● PROBLEM STATEMENT: If a line contains "element that belongs", it is the last one to write out; begin with the first line of the records and copy each exactly.

##### SUPPLIED ENTRIES

(** The loop of [__unguarded_linear_insert]: [last] is the hole and
    [next] the element before it. *)
Fixpoint unguarded_linear_insert_loop (a : list A) (val : A) (last : nat) : list A :=
  match last with
  | O => <[last := val]> a
  | S next =>
      match a !! next with
      | Some x =>
          if comp val x then unguarded_linear_insert_loop (<[last := x]> a) val next
          else <[last := val]> a
      | None => <[last := val]> a
      end
  end.

Definition unguarded_linear_insert (a : list A) (last : nat) : list A :=
  match a !! last with
  | Some val => unguarded_linear_insert_loop a val last
  | None => a
  end.

(** One round of [__insertion_sort] per element from [first + 1] on: an
    element that belongs before [*first] is moved there past the whole
    sorted block ([move_backward]), any other is inserted unguarded. *)
Fixpoint insertion_sort_loop (n : nat) (a : list A) (first i : nat) : list A :=
  match n with
  | O => a
  | S n' =>
      let a' :=
        if comp_iter a i first then
          match a !! i with
          | Some val =>
              take first a ++ val :: take (i - first) (drop first a) ++ drop (S i) a
          | None => a
          end
        else unguarded_linear_insert a i in
      insertion_sort_loop n' a' first (S i)
  end.

Definition insertion_sort (a : list A) (first last : nat) : list A :=
  if first =? last then a
  else insertion_sort_loop (last - (first + 1)) a first (first + 1).

Fixpoint unguarded_insertion_sort_loop (n : nat) (a : list A) (i : nat) : list A :=
  match n with
  | O => a
  | S n' => unguarded_insertion_sort_loop n' (unguarded_linear_insert a i) (S i)
  end.

Definition unguarded_insertion_sort (a : list A) (first last : nat) : list A :=
  unguarded_insertion_sort_loop (last - first) a first.

Definition final_insertion_sort (a : list A) (first last : nat) : list A :=
  if S_threshold <? last - first then
    unguarded_insertion_sort
      (insertion_sort a first (first + S_threshold)) (first + S_threshold) last
  else insertion_sort a first last.

(** [while (__comp(__first, __pivot)) ++__first]. *)
Fixpoint advance_first (n : nat) (a : list A) (first pivot : nat) : nat :=
  match n with
  | O => first
  | S n' =>
      if comp_iter a first pivot then advance_first n' a (S first) pivot
      else first
  end.

(** [while (__comp(__pivot, __last)) --__last]. *)
Fixpoint retreat_last (a : list A) (pivot last : nat) : nat :=
  match last with
  | O => O
  | S l => if comp_iter a pivot last then retreat_last a pivot l else last
  end.

(** Every round of [__unguarded_partition] moves [first] up and [last]
    down, so there are fewer rounds than elements. *)
Fixpoint unguarded_partition_loop (n : nat) (a : list A) (first last pivot : nat)
    : nat * list A :=
  match n with
  | O => (first, a)
  | S n' =>
      let first := advance_first (length a) a first pivot in
      let last := retreat_last a pivot (last - 1) in
      if negb (first <? last) then (first, a)
      else unguarded_partition_loop n' (iter_swap a first last) (S first) last pivot
  end.

Definition unguarded_partition (a : list A) (first last pivot : nat) : nat * list A :=
  unguarded_partition_loop (length a) a first last pivot.

Definition unguarded_partition_pivot (a : list A) (first last : nat) : nat * list A :=
  let mid := first + (last - first) / 2 in
  let a := move_median_to_first a first (first + 1) mid (last - 1) in
  unguarded_partition a (first + 1) last first.

(** [__push_heap]: the hole moves up while the parent is ordered before
    the value. *)
Fixpoint push_heap_loop (n : nat) (a : list A) (first holeIndex topIndex : nat)
    (value : A) : list A :=
  let parent := (holeIndex - 1) / 2 in
  match n, a !! (first + parent) with
  | S n', Some x =>
      if (topIndex <? holeIndex) && comp x value then
        push_heap_loop n' (<[first + holeIndex := x]> a) first parent topIndex value
      else <[first + holeIndex := value]> a
  | _, _ => <[first + holeIndex := value]> a
  end.

Definition push_heap (a : list A) (first holeIndex topIndex : nat) (value : A) : list A :=
  push_heap_loop holeIndex a first holeIndex topIndex value.

(** The first loop of [__adjust_heap]: the hole moves down to the larger
    child. *)
Fixpoint adjust_heap_loop (n : nat) (a : list A) (first holeIndex secondChild len : nat)
    : list A * nat * nat :=
  match n with
  | O => (a, holeIndex, secondChild)
  | S n' =>
      if secondChild <? (len - 1) / 2 then
        let secondChild := 2 * (secondChild + 1) in
        let secondChild :=
          if comp_iter a (first + secondChild) (first + (secondChild - 1))
          then secondChild - 1 else secondChild in
        match a !! (first + secondChild) with
        | Some x =>
            adjust_heap_loop n' (<[first + holeIndex := x]> a) first
                             secondChild secondChild len
        | None => (a, holeIndex, secondChild)
        end
      else (a, holeIndex, secondChild)
  end.
Definition B (z : point) : point :=
  match z with
  | None => None
  | Some w => Some (sub1 w)
  end.

Definition C (z : point) : point :=
  match z with
  | Some w => if is_zero w then None else Some (neg_inv w)
  | None => Some zero
  end.

(** [transform] *)
Definition transform (symbol : string) (domain : list point)
  : keyed (list point) :=
  match dict_get String.eqb [("A", A); ("B", B); ("C", C)] symbol with
  | Found func => Found (map func domain)
  | KeyError => KeyError
  end.

(** An entry [(word, state, domain)] of the queue. *)
Abbreviation item := (string * Z * list (option Cx))%type (only parsing).

(** The loop [for symbol, to in AUTOMATON[state].items()] appending to
    the queue. *)
Fixpoint push_children (word : string) (domain : list point)
  (row : list (string * Z)) (queue : list item) : keyed (list item) :=
  match row with
  | [] => Found queue
  | (symbol, to) :: row' =>
      match transform symbol domain with
      | Found d => push_children word domain row'
                                 (queue ++ [(word ++ symbol, to, d)])
      | KeyError => KeyError
      end
  end.

(** The loop [while queue] of [traverse]: the items yielded, in order,
    and how the run ended. *)
Fixpoint traverse_loop (fuel : nat) (length : Z) (queue : list item)
  : list item * stop :=
  match queue with
  | [] => ([], Finished)
  | (word, state, domain) :: queue' =>
      match fuel with
      | O => ([], OutOfFuel)
      | S fuel' =>
          if (Z.of_nat (String.length word) <? length)%Z then
            match dict_get Z.eqb AUTOMATON state with
            | Found row =>
                match push_children word domain row queue' with
                | Found queue'' =>
                    let '(ys, e) := traverse_loop fuel' length queue'' in
                    ((word, state, domain) :: ys, e)
                | KeyError => ([(word, state, domain)], Raised)
                end
            | KeyError => ([(word, state, domain)], Raised)
            end
          else
            let '(ys, e) := traverse_loop fuel' length queue' in
            ((word, state, domain) :: ys, e)
      end
  end.

(** [traverse] *)
Definition traverse (fuel : nat) (length : Z) (start_domain : list point)
  : list item * stop :=
  traverse_loop fuel length [("", 0%Z, start_domain)].

(** *** The automaton as a transition function *)

Definition step (state : Z) (symbol : string) : option Z :=
  match dict_get Z.eqb AUTOMATON state with
  | Found row =>
      match dict_get String.eqb row symbol with
      | Found to => Some to
      | KeyError => None
      end
  | KeyError => None
  end.

(** The state reached from [state] by reading [word], if the automaton
    accepts it. *)
Fixpoint run (state : Z) (word : string) : option Z :=
  match word with
  | EmptyString => Some state
  | String ch word' =>
      match step state (String ch EmptyString) with
      | Some state' => run state' word'
      | None => None
      end
  end.

(** The generator a symbol names; anything else leaves points alone. *)
Definition gen (symbol : string) : point -> point :=
  match dict_get String.eqb [("A", A); ("B", B); ("C", C)] symbol with
  | Found func => func
  | KeyError => fun z => z
  end.

(** The domain [word] makes of [domain], first symbol first. *)
Fixpoint apply_word (word : string) (domain : list point) : list point :=
  match word with
  | EmptyString => domain
  | String ch word' => apply_word word' (map (gen (String ch EmptyString)) domain)
  end.

(** What processing an item appends to the queue. *)
Definition kids (length : Z) (x : item) : list item :=
  let '(word, state, domain) := x in
  if (Z.of_nat (String.length word) <? length)%Z then
    match dict_get Z.eqb AUTOMATON state with
    | Found row =>
        map (fun p => (word ++ fst p, snd p, map (gen (fst p)) domain)) row
    | KeyError => []
    end
  else [].

(** [n] levels of the tree below the items [q], level by level. *)
Fixpoint levels (n : nat) (length : Z) (q : list item) : list item :=
  match n with
  | O => []
  | S n' => (q ++ levels n' length (flat_map (kids length) q))%list
  end.

(** The keys of the rows of the automaton. *)
Definition symbol_ok (p : string * Z) : Prop :=
  fst p = "A" \/ fst p = "B" \/ fst p = "C".

(** Items whose state is a state of the automaton. *)
Definition valid_item (x : item) : Prop := (0 <= snd (fst x) <= 9)%Z.

(** Items of depth [i]: a word of [i] symbols and a state of the
    automaton. *)
Definition depth_ok (i : nat) (x : item) : Prop :=
  String.length (fst (fst x)) = i /\ (0 <= snd (fst x) <= 9)%Z.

##########

● YOUR RESPONSE:
(** The loop of [__unguarded_linear_insert]: [last] is the hole and
    [next] the element before it. *)
Fixpoint unguarded_linear_insert_loop (a : list A) (val : A) (last : nat) : list A :=
  match last with
  | O => <[last := val]> a
  | S next =>
      match a !! next with
      | Some x =>
          if comp val x then unguarded_linear_insert_loop (<[last := x]> a) val next
          else <[last := val]> a
      | None => <[last := val]> a
      end
  end.

Definition unguarded_linear_insert (a : list A) (last : nat) : list A :=
  match a !! last with
  | Some val => unguarded_linear_insert_loop a val last
  | None => a
  end.

(** One round of [__insertion_sort] per element from [first + 1] on: an
    element that belongs before [*first] is moved there past the whole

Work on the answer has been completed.